Protocol for Sampling Sequential Fin Spine Growth Intervals for Isotope Analysis in the Atlantic Bluefin Tuna

Abstract

Background: Micromilled fish otoliths (ear bones) have been widely used for stable oxygen (delta O-18) and carbon (delta C-13) isotope analysis. The first dorsal fin spine is routinely used for ageing in the eastern Atlantic bluefin tuna (ABFT) population; however, stable isotope analysis remains unapplied in this hard structure. The objective of the present protocol is to achieve a sequential sampling of growth layers in the ABFT fin spine at high spatial resolution and along growth trajectory for stable isotope analysis. Methods: We used a micromilling and micro-powder collecting technique for sequentially sampling annual growth layers of the fin spine bone collected from freshly caught ABFT. We assessed the carbonate content and the optimal drilling amount to ensure enough powder quantity was recovered from each annual growth band to accommodate accurate measurement of the delta O-18 and delta C-13 values. Results: The optimal drilling path included 20 drilling lines in 49 pm, with 400 Km depth and 900 Km-line width, which represents a time resolution of about 2.5 months. The minimum powder quantity required from each annual growth layer for delta O-18 and delta C-13 isotope analysis was approximately 180 mu g because the carbonate contents in the fin spine powder was 5-6\%. The delta O-18 profile assayed in the last growth intervals coincide with the surface delta O-18(seawater) for the southern west waters off the Norwegian coast, where the tuna was caught.
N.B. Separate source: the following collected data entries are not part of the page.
(* ===== verification/VersionSpec.v ===== *)
(** * Versions keep their files

    The invariant of versions, that making a version of an edit and choosing
    the candidates keep it and run into no undefined behaviour, which files
    are alive afterwards, and what is read back from a descriptor. *)

From Stdlib Require Import String.
From stdpp Require Import sorting.
From S2P Require Import Prelude Status Coding Crc32cTables Crc32c Comparator Files MemEnv Log LogSpec DbFormat VersionEdit Version.
Import VC.

(** ** The invariant *)

Definition valid (h : Heap) (n p : Z) : Prop :=
  exists f, h !! p = Some f /\ number f = n /\ (8 <= length (smallest f))%nat /\ (8 <= length (largest f))%nat /\ 0 < total f.

(** A candidate whose count is -1 has few live keys; a count that is not -1 is
    the number of rounds a file was picked in. *)
Record version_ok (h : Heap) (v : Version) : Prop := MkVersionOk {
  vo_files : map_Forall (valid h) (files_ v);
  vo_candidates : map_Forall (valid h) (candidates_ v);
  vo_disjoint : files_ v ##ₘ candidates_ v;
  vo_file_count : forall n, n ∈ dom (files_ v) -> exists c, file_check_count_ v !! n = Some c /\ 0 <= c <= MaxRoundNumberForPerFile;
  vo_candidate_count : forall n, n ∈ dom (candidates_ v) ->
    exists c, file_check_count_ v !! n = Some c /\ -1 <= c <= MaxRoundNumberForPerFile }.

Definition live (v : Version) : gset Z := dom (files_ v) ∪ dom (candidates_ v).

(** All candidates have few live keys. *)
Definition settled (v : Version) : Prop := forall n, n ∈ dom (candidates_ v) -> file_check_count_ v !! n = Some (-1).

Lemma IsAlive_live (v : Version) (n : Z) : IsAlive v n = bool_decide (n ∈ live v).
Proof.
  unfold IsAlive, live. rewrite <- bool_decide_or. apply bool_decide_ext. by rewrite elem_of_union, !elem_of_dom.
Qed.

Lemma version_ok_new (h : Heap) : version_ok h Version_new.
Proof.
  split; simpl; [apply map_Forall_empty|apply map_Forall_empty|apply map_disjoint_empty_l|..]; intros n; by rewrite dom_empty_L.
Qed.

Lemma dom_map_insert (n p : Z) (m : gmap Z Z) : dom (map_insert n p m) = {[n]} ∪ dom m.
Proof.
  unfold map_insert. destruct (m !! n) eqn:E; [|apply dom_insert_L]. apply elem_of_dom_2 in E. set_solver.
Qed.

Lemma map_insert_forall (Q : Z -> Z -> Prop) (n p : Z) (m : gmap Z Z) :
  map_Forall Q m -> Q n p -> map_Forall Q (map_insert n p m).
Proof. intros Hm Hp. unfold map_insert. case_match; [done|]. by apply map_Forall_insert_2. Qed.

Lemma lookup_map_insert_ne (n k p : Z) (m : gmap Z Z) : k <> n -> map_insert n p m !! k = m !! k.
Proof. intros Hne. unfold map_insert. case_match; [done|]. by apply lookup_insert_ne. Qed.

Lemma lookup_map_insert_none (n p : Z) (m : gmap Z Z) : n ∉ dom m -> map_insert n p m !! n = Some p.
Proof.
  intros Hn. apply not_elem_of_dom in Hn. unfold map_insert. rewrite Hn. apply lookup_insert_eq.
Qed.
The fluctuating pattern in the second growth interval may reflect certain fidelity to the Norwegian SE and Swedish SW coast and/or otherwise to the US west coast. The delta C-13(spine) displayed a larger temporal variability along the growth transect that may be explained by several factors including differences in habitat use, behavior, and even trophic level. Conclusion: Based on the result obtained, we present an optimal standard protocol for the sampling of sequential, annually formed growth layers in the fin spine bone for stable isotope analysis using the micro-milling as a high precision technique. This protocol is particularly useful in endangered and/or protected species for which fin spines represent a non-lethal alternative to otoliths opening new research avenues to improve their management and conservation.